As fintech grows deeper roots across Africa, a crucial but often overlooked question is gaining prominence: What happens to a user’s digital wealth when they pass away? Nigerian-based digital savings platform PiggyVest is taking a bold step to answer that question—proactively.

(A screenshot of an email sent to a user) 

The company has unveiled Wellness Check, a new feature designed to detect extended user inactivity and initiate a verification process that ultimately includes contacting a registered Next of Kin (NOK). If an account remains dormant for 18 months, PiggyVest will email the user. If there’s still no response after four weeks, the platform will reach out to the NOK listed on the account.

The move, according to the company, is a renewed commitment to user protection and financial continuity, especially during life’s unexpected turns.

“If there’s no response or activity after four weeks, we’ll reach out to your Next of Kin,” PiggyVest told customers in a statement.

This development isn’t just a feature upgrade—it’s a signal that African fintech is maturing into trust-based finance, where accountability continues beyond the user’s lifetime.

Why This Matters: The Unspoken Gap in African Fintech

Until now, many fintech platforms have concentrated on innovation in payments, savings, lending, and financial education. However, one area has remained grey: digital inheritance.

PiggyVest’s initiative shines light on a system that’s long needed clarity. It brings legal structure into a space dominated by convenience. If a user dies, their digital funds do not automatically get passed to family. Instead, an executor or legal administrator—possibly the named NOK—must present verified documents to access the funds.

This process ensures both transparency and protection, but many users are unaware of their responsibilities. Few understand the importance of keeping NOK information up to date or that simply listing a name does not grant that person automatic access to funds.

By introducing the Wellness Check, PiggyVest is not only protecting dormant accounts—it is sparking a much-needed conversation around user responsibility and digital wealth planning.

Digital Wealth, Legal Realities, and Generational Impact

In Sub-Saharan Africa, where more than 60% of the population is under 25 and mobile fintech adoption is soaring, this type of initiative could have massive implications.

For millions of young Africans building digital assets—savings, investments, crypto wallets, even reward points—the idea of death feels far removed. But the reality is that digital assets are inheritable, and fintechs must take the lead in educating users about how to protect them.

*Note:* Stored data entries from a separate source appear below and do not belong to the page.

(** [POST /api/urls] *)
Definition create_url (data : URLCreate.t) (request : Request.t)
    : Handler CreateResponse.t :=
  let base_url := base_url_of request in
  short_path <- resolve_short_path data ;;
  expires_at <- compute_expires_at (URLCreate.expires_in_days data) ;;
  conn_unset ;;
  try_finally
    (try_except
       (get_db_connection ;;
        taken <- execute (select_url_by_short_path short_path) ;;
        match taken with
        | Some _ =>
            raise (HTTPException 409
                     (Some ("O caminho '" ++ short_path ++ "' já está em uso")%string))
        | None =>
            inserted <- execute_insert_url (URLCreate.original_url data)
                          short_path expires_at ;;
            conn_commit ;;
            ret (CreateResponse.mk (fst inserted)
                   (base_url ++ "/" ++ short_path)%string
                   (URLCreate.original_url data)
                   (snd inserted)
                   expires_at)
        end)
       (except_psycopg2_Error (fun e =>
          raise (HTTPException 500
                   (Some ("Erro no banco de dados: " ++ e)%string)))))
    close_if_bound.

(** [PUT /api/urls/{short_path}] *)
Definition update_url (short_path : string) (data : URLUpdate.t)
    (request : Request.t) : Handler UpdateResponse.t :=
  conn_unset ;;
  let base_url := base_url_of request in
  try_finally
    (get_db_connection ;;
     result <- execute_update_url (URLUpdate.original_url data) short_path ;;
     match result with
     | None => raise (HTTPException 404 (Some "URL não encontrada"))
     | Some r =>
         conn_commit ;;
         now <- datetime_now ;;
         ret (UpdateResponse.mk (urls.id r)
                (base_url ++ "/" ++ short_path)%string
                (urls.original_url r)
                now)
     end)
    close_if_bound.

(** [request.client.host] *)
Definition client_host (request : Request.t) : Handler string :=
  match Request.client request with
  | Some host => ret host
  | None => raise (AttributeError "'NoneType' object has no attribute 'host'")
  end.

(** [expires_at and expires_at < datetime.now()] *)
Definition is_expired (expires_at : option datetime) : Handler bool :=
  match expires_at with
  | Some t => now <- datetime_now ;; ret (t <? now)
  | None => ret false
  end.

(** [GET /{short_path}] *)
Definition redirect_url (short_path : string) (request : Request.t)
    : Handler RedirectResponse.t :=
  conn_unset ;;
  try_finally
    (try_except
       (get_db_connection ;;
        url_data <- execute (select_url_by_short_path short_path) ;;
        match url_data with
        | None => raise (HTTPException 404 (Some "URL não encontrada"))
        | Some r =>
            expired <- is_expired (urls.expires_at r) ;;
            if expired
            then raise (HTTPException 410 (Some "URL expirada"))
            else
              host <- client_host request ;;
              log_id <- execute_insert_access_log (urls.id r) (Some host)
                          (Request.user_agent request) ;;
              conn_commit ;;
              ret (RedirectResponse.mk (urls.original_url r))
        end)
       (except_Exception (fun e =>
          b <- conn_bound ;;
          when b conn_rollback ;;
          raise (HTTPException 500 (Some "Erro interno ao processar o acesso")))))
    close_if_bound.

Definition log_entry (l : access_logs.row) : LogEntry.t :=
  LogEntry.mk (access_logs.accessed_at l) (access_logs.ip_address l)
    (access_logs.user_agent l).

(** [GET /api/urls/{short_path}/stats] *)
Definition get_stats (short_path : string) (request : Request.t)
    : Handler StatsResponse.t :=
  conn_unset ;;
  try_finally
    (try_except
       (get_db_connection ;;
        let base_url := base_url_of request in
        url_data <- execute (select_url_by_short_path short_path) ;;
        match url_data with
        | None => raise (HTTPException 404 (Some "URL não encontrada"))
        | Some r =>
            counts <- execute_count_access_logs (urls.id r) ;;
            let (total_accesses, accesses_last_30_days) :=
              match counts with Some c => c | None => (0, 0) end in
            logs <- execute_select_recent_access_logs (urls.id r) ;;
            ret (StatsResponse.mk
                   (base_url ++ "/" ++ short_path)%string
                   (urls.original_url r)
                   total_accesses
                   accesses_last_30_days
                   (map log_entry logs))
        end)
       (except_psycopg2_Error (fun e =>
          raise (HTTPException 500
                   (Some ("Erro no banco de dados: " ++ e)%string)))))
    close_if_bound.

(** [DELETE /api/urls/{short_path}] *)
Definition delete_url (short_path : string) : Handler unit :=
  conn_unset ;;
  try_finally
    (try_except
       (get_db_connection ;;
        url_data <- execute (select_url_by_short_path short_path) ;;
        match url_data with
        | None => raise (HTTPException 404 (Some "URL não encontrada"))
        | Some r =>
            execute (delete_access_logs (urls.id r)) ;;
            execute (delete_url_row (urls.id r)) ;;
            conn_commit ;;
            ret tt
        end)
       (except_psycopg2_Error (fun e =>
          conn_rollback ;;
          raise (HTTPException 500
                   (Some ("Erro no banco de dados: " ++ e)%string)))))
    close_if_bound.

Definition item_of (base_url : string) (url : urls.row) : Item.t :=
  Item.mk (urls.id url)
    (urls.original_url url)
    (base_url ++ "/" ++ urls.short_path url)%string
    (urls.created_at url)
    (urls.expires_at url)
    (base_url ++ "/api/urls/" ++ urls.short_path url ++ "/stats")%string.

(** [GET /api/urls?page=&per_page=] *)
Definition list_urls (request : Request.t) (page per_page : Z)
    : Handler PaginatedURLResponse.t :=
  conn_unset ;;
  try_finally
    (try_except
       (get_db_connection ;;
        let base_url := base_url_of request in
        total_items <- execute count_urls ;;
        let offset := (page - 1) * per_page in
        rows <- execute_select_urls_page per_page offset ;;
        ret (PaginatedURLResponse.mk total_items page per_page
               (map (item_of base_url) rows)))
       (except_psycopg2_Error (fun e => raise (HTTPException 500 None))))
    close_if_bound.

PiggyVest’s approach is proactive. It reflects a shift from transactional fintech to legacy-minded finance—one where financial institutions don’t just serve users in life, but create mechanisms for their families in death.

The broader implication? Platforms like PiggyVest could become digital custodians of legacy—institutions that bridge modern finance with cultural responsibility.

What Comes Next? Awareness and Policy

PiggyVest’s Wellness Check will likely set a precedent for other fintechs in Africa. But innovation must be followed by education.

More needs to be done to help users understand the weight of NOK declarations, the documents required by executors, and the limits of informal designations. Many people assume that simply naming a relative grants that person full rights, but in reality, legal processes must still be followed.

This is where regulatory clarity, digital estate education, and platform-wide awareness campaigns come in.

As users grow more sophisticated and digital finance becomes the norm, the demand for transparency, legal safeguards, and ethical fund transfer will only rise.

With its new feature, PiggyVest has entered a space many fintechs shy away from—planning for when users are no longer here. In doing so, the company isn’t just building trust, it’s setting a new benchmark for the future of African fintech.

Digital finance in Africa is no longer about access alone. It’s about assurance. It’s about building a system that works—today, tomorrow, and even when users can no longer log in.